The challenge for the trip was that I needed to be able to touch pretty much anything at my parents' house, my grandma's house, my in-laws house, etc. I also ended up touching public doors in the small town my parents live in. It seemed like a good place to start. In a town of 1,500, I'm not nearly as scared as I am in Nashville (though I'm still plenty scared.) I managed this really well. I touched doors in one of the slightly bigger towns in South Dakota too...they have about 15,000 people so that was a real jump up. We had a couple of things we really had to talk through, but overall, I did great. And coming off of our last challenge (going places and coming home, not changing my clothes and sitting on the couch and stuff) we even went to a movie! I haven't been to a movie without showering afterwards for 2 years. And I did it this time!
It's really hard to explain how big these victories are. The fact that I now put toothpaste directly onto my toothbrush feels like an exciting achievement every time I do it. One afternoon in South Dakota that involved hugs and board games and a dining table, I said to Dave, "Do you know how many times I would have hand sanitized for this afternoon at Christmas?" I counted that there were at least 8 times that I would have reached for that little bottle and I didn't this time.

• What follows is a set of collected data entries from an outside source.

(** * Chronik client: wire codec and client conversion layer

    A shallow embedding of the TypeScript client of the chronik indexer:
    - [ts/chronik-client/chronik.ts]: the generated protobuf codec
      (module [proto] below),
    - [ts/chronik-client/index.ts]: [ChronikClient], [ScriptEndpoint],
      [WsEndpoint] and the conversion functions,
    - [chronik-http/proto/chronik.proto]: the schema file (module
      [RefSchema]).

    Conventions of the embedding.
    - A JavaScript [number] holding an integer is a [Z]; the 32-bit
      coercions [x | 0] and [x >>> 0] are written out ([toInt32],
      [toUint32]).
    - A [Uint8Array] is a [list byte].
    - A JavaScript [string] is a [string] holding its UTF-8 bytes, so that
      the UTF-8 transcoding done by the protobuf writer and reader is the
      identity on it.
    - A [Long] (package long) is the record of its three fields.
    - An exception is the [Throw] case of [result]. *)

From Stdlib Require Import ZArith List String Ascii Bool Lia DecimalString.
From Stdlib Require Import Strings.Byte.
Import ListNotations.
Open Scope Z_scope.

(** ** Values *)

Definition bytes := list byte.

Definition byte_to_Z (b : byte) : Z := Z.of_N (Byte.to_N b).

Definition byte_of_Z (z : Z) : byte :=
  match Byte.of_N (Z.to_N (z mod 256)) with
  | Some b => b
  | None => x00
  end.

(** [x | 0]: the signed 32-bit reading of a number. *)
Definition toInt32 (x : Z) : Z := (x + 2147483648) mod 4294967296 - 2147483648.

(** [x >>> 0]: the unsigned 32-bit reading of a number. *)
Definition toUint32 (x : Z) : Z := x mod 4294967296.

(** The class [Long] of package long: two signed 32-bit halves and a flag. *)
Record Long : Type := mkLong { low : Z; high : Z; unsigned : bool }.

Definition Long_ZERO : Long := mkLong 0 0 false.
Definition Long_UZERO : Long := mkLong 0 0 true.

Definition Long_isZero (l : Long) : bool := (high l =? 0) && (low l =? 0).

(** ** Exceptions *)

Inductive error : Type :=
| RangeError          (* protobufjs: index out of range *)
| InvalidVarint       (* protobufjs: invalid varint encoding *)
| InvalidWireType (wireType : Z)
| JsError (msg : string)   (* [throw new Error(msg)] *)
| OutOfFuel.          (* the embedding ran out of recursion budget *)

Inductive result (A : Type) : Type :=
| Ok (a : A)
| Throw (e : error).
Arguments Ok {A} a.
Arguments Throw {A} e.

Definition bind {A B : Type} (x : result A) (f : A -> result B) : result B :=
  match x with
  | Ok a => f a
  | Throw e => Throw e
  end.

Notation "x <- c1 ;; c2" := (bind c1 (fun x => c2))
  (at level 61, c1 at next level, right associativity).
Notation "' pat <- c1 ;; c2" := (bind c1 (fun x => match x with pat => c2 end))
  (at level 61, pat pattern, c1 at next level, right associativity).

(** [Array.prototype.map] with a callback that may throw: the first
    exception aborts the whole call. *)
Fixpoint mapM {A B : Type} (f : A -> result B) (l : list A) : result (list B) :=
  match l with
  | [] => Ok []
  | a :: l' => b <- f a ;; bs <- mapM f l' ;; Ok (b :: bs)
  end.

(** ** protobufjs/minimal: [Writer] and [Reader]

    protobufjs is an npm dependency of the client, not part of the
    repository.  Its writer and reader are embedded by the protobuf wire
    format they implement: base-128 varints, least significant group
    first, and length-delimited fields. *)
Module Wire.

(** The base-128 groups of a non-negative value, at most [n] of them. *)
Fixpoint varint (n : nat) (v : Z) : bytes :=
  match n with
  | O => []
  | S n' =>
      if v <? 128 then [byte_of_Z v]
      else byte_of_Z (v mod 128 + 128) :: varint n' (v / 128)
  end.

(** A 32-bit value takes at most five groups, a 64-bit one at most ten. *)
Definition varint32 (v : Z) : bytes := varint 5 v.
Definition varint64 (v : Z) : bytes := varint 10 v.

(** The 64 bits of a [Long] as an unsigned value ([LongBits]). *)
Definition LongBits (l : Long) : Z := toUint32 (low l) + 4294967296 * toUint32 (high l).

(** [LongBits.toLong(unsigned)]. *)
Definition toLong (v : Z) (u : bool) : Long :=
  mkLong (toInt32 v) (toInt32 (v / 4294967296)) u.

(** *** Writer: the bytes written so far and the stack of forked states *)
Record Writer : Type := mkWriter { buf : bytes; states : list bytes }.

Definition Writer_create : Writer := mkWriter [] [].

Definition push (bs : bytes) (w : Writer) : Writer :=
  mkWriter (buf w ++ bs) (states w).

Definition Writer_uint32 (value : Z) (w : Writer) : Writer :=
  push (varint32 (toUint32 value)) w.

(** A negative [int32] is written sign-extended to 64 bits. *)
Definition Writer_int32 (value : Z) (w : Writer) : Writer :=
  let value := toInt32 value in
  if value <? 0 then push (varint64 (value + 18446744073709551616)) w
  else push (varint32 value) w.

Definition Writer_uint64 (value : Long) (w : Writer) : Writer :=
  push (varint64 (LongBits value)) w.

Definition Writer_int64 : Long -> Writer -> Writer := Writer_uint64.

Definition Writer_bool (value : bool) (w : Writer) : Writer :=
  push [if value then x01 else x00] w.

Definition Writer_bytes (value : bytes) (w : Writer) : Writer :=
  push value (Writer_uint32 (Z.of_nat (List.length value)) w).

Definition Writer_string (value : string) (w : Writer) : Writer :=
  Writer_bytes (list_byte_of_string value) w.

Definition Writer_fork (w : Writer) : Writer :=
  mkWriter [] (buf w :: states w).

Definition Writer_reset (w : Writer) : Writer :=
  match states w with
  | [] => mkWriter [] []
  | saved :: st => mkWriter saved st
  end.

Definition Writer_ldelim (w : Writer) : Writer :=
  let body := buf w in
  push body (Writer_uint32 (Z.of_nat (List.length body)) (Writer_reset w)).

Definition Writer_finish (w : Writer) : bytes := buf w.

(** *** Reader: the position and the bytes from that position on
    ([len = pos + length rest]) *)
Record Reader : Type := mkReader { pos : nat; rest : bytes }.

Definition Reader_create (input : bytes) : Reader := mkReader 0 input.

Definition Reader_len (r : Reader) : nat := (pos r + List.length (rest r))%nat.

(** A varint of at most [n] groups; [m] is the weight of the next group. *)
Fixpoint read_varint (n : nat) (m acc : Z) (p : nat) (bs : bytes)
  : result (Z * Reader) :=
  match n with
  | O => Throw InvalidVarint
  | S n' =>
      match bs with
      | [] => Throw RangeError
      | b :: bs' =>
          let acc := acc + (byte_to_Z b mod 128) * m in
          if byte_to_Z b <? 128 then Ok (acc, mkReader (S p) bs')
          else read_varint n' (m * 128) acc (S p) bs'
      end
  end.

Definition Reader_varint (r : Reader) : result (Z * Reader) :=
  read_varint 10 1 0 (pos r) (rest r).

Definition Reader_uint32 (r : Reader) : result (Z * Reader) :=
  '(v, r) <- Reader_varint r ;; Ok (toUint32 v, r).

Definition Reader_int32 (r : Reader) : result (Z * Reader) :=
  '(v, r) <- Reader_varint r ;; Ok (toInt32 v, r).

Definition Reader_uint64 (r : Reader) : result (Long * Reader) :=
  '(v, r) <- Reader_varint r ;; Ok (toLong v true, r).

Definition Reader_int64 (r : Reader) : result (Long * Reader) :=
  '(v, r) <- Reader_varint r ;; Ok (toLong v false, r).

Definition Reader_bool (r : Reader) : result (bool * Reader) :=
  '(v, r) <- Reader_uint32 r ;; Ok (negb (v =? 0), r).

(** [skip(length)] *)
Definition Reader_skip (length : Z) (r : Reader) : result Reader :=
  let n := Z.to_nat length in
  if (List.length (rest r) <? n)%nat then Throw RangeError
  else Ok (mkReader (pos r + n) (skipn n (rest r))).

Definition Reader_bytes (r : Reader) : result (bytes * Reader) :=
  '(length, r) <- Reader_uint32 r ;;
  let n := Z.to_nat length in
  if (List.length (rest r) <? n)%nat then Throw RangeError
  else Ok (firstn n (rest r), mkReader (pos r + n) (skipn n (rest r))).

Definition Reader_string (r : Reader) : result (string * Reader) :=
  '(bs, r) <- Reader_bytes r ;; Ok (string_of_list_byte bs, r).

(** [skip()]: over one varint of any length. *)
Fixpoint skip_varint (p : nat) (bs : bytes) : result Reader :=
  match bs with
  | [] => Throw RangeError
  | b :: bs' =>
      if byte_to_Z b <? 128 then Ok (mkReader (S p) bs') else skip_varint (S p) bs'
  end.

(** [skipType(wireType)]; a group (wire type 3) is skipped up to its end
    marker (wire type 4). *)
Fixpoint Reader_skipType (fuel : nat) (wireType : Z) (r : Reader) : result Reader :=
  match fuel with
  | O => Throw OutOfFuel
  | S fuel' =>
      match wireType with
      | 0 => skip_varint (pos r) (rest r)
      | 1 => Reader_skip 8 r
      | 2 => '(length, r) <- Reader_uint32 r ;; Reader_skip length r
      | 3 =>
          (fix group (k : nat) (r : Reader) : result Reader :=
             match k with
             | O => Throw OutOfFuel
             | S k' =>
                 '(tag, r) <- Reader_uint32 r ;;
                 let wireType := Z.land tag 7 in
                 if wireType =? 4 then Ok r
                 else r <- Reader_skipType fuel' wireType r ;; group k' r
             end) fuel' r
      | 5 => Reader_skip 4 r
      | _ => Throw (InvalidWireType wireType)
      end
  end.

(** The loop every generated [decode] runs:
      [while (reader.pos < end) { const tag = reader.uint32(); switch (tag >>> 3) ... }]
    with the body of the switch as [field].  Nested [decode] calls share
    the recursion budget. *)
Fixpoint decode_loop {M : Type}
    (field : nat -> Z -> Reader -> M -> result (M * Reader))
    (fuel : nat) (end_ : nat) (reader : Reader) (message : M)
  : result (M * Reader) :=
  match fuel with
  | O => Throw OutOfFuel
  | S fuel' =>
      if (pos reader <? end_)%nat then
        '(tag, reader) <- Reader_uint32 reader ;;
        '(message, reader) <- field fuel' tag reader message ;;
        decode_loop field fuel' end_ reader message
      else Ok (message, reader)
  end.

(** [decode(input: Uint8Array)]: [end = reader.len]; every turn of a loop
    reads at least one byte, so the length of the input bounds the budget. *)
Definition decode_bytes {M : Type}
    (decode : nat -> Reader -> option Z -> result (M * Reader)) (input : bytes)
  : result M :=
  '(message, _) <- decode (S (List.length input)) (Reader_create input) None ;;
  Ok message.

(** [end = length === undefined ? reader.len : reader.pos + length] *)
Definition decode_end (reader : Reader) (length : option Z) : nat :=
  match length with
  | None => Reader_len reader
  | Some n => (pos reader + Z.to_nat n)%nat
  end.

(** *** The bytes the writer's calls append

    [key n t] is the tag of field number [n] with wire type [t]; the [f_]
    functions are the bytes of one field of a message, which the generated
    encoders leave out when the field holds its default value. *)
Definition enc_uint32 (v : Z) : bytes := varint32 (toUint32 v).

Definition enc_int32 (v : Z) : bytes :=
  if toInt32 v <? 0 then varint64 (toInt32 v + 18446744073709551616)
  else varint32 (toInt32 v).

Definition enc_uint64 (l : Long) : bytes := varint64 (LongBits l).

Definition enc_bool (b : bool) : bytes := [if b then x01 else x00].

Definition enc_bytes (bs : bytes) : bytes :=
  enc_uint32 (Z.of_nat (List.length bs)) ++ bs.

Definition key (fieldNo wireType : Z) : bytes := enc_uint32 (fieldNo * 8 + wireType).

Definition f_bytes (n : Z) (bs : bytes) : bytes :=
  if negb (List.length bs =? 0)%nat then key n 2 ++ enc_bytes bs else [].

Probably the weirdest thing about all of this is that I feel like each time I do something the normal way, it should be a big deal. People should be questioning me or there should be a big fanfare or at least I should go into a full on panic attack. But instead, once I've made the commitment to go after a trigger, and especially after doing it for a bit, the normalcy just slips quietly in. I don't think this means I could have reached this point at any time these past two years. Something in the last two months has certainly changed. I know a piece of it is medicine, but I think there have also been changes in my spirit and in my brain. I don't really need to pinpoint it. I'm just glad that things aligned and we've been able to go after these challenges. And succeed.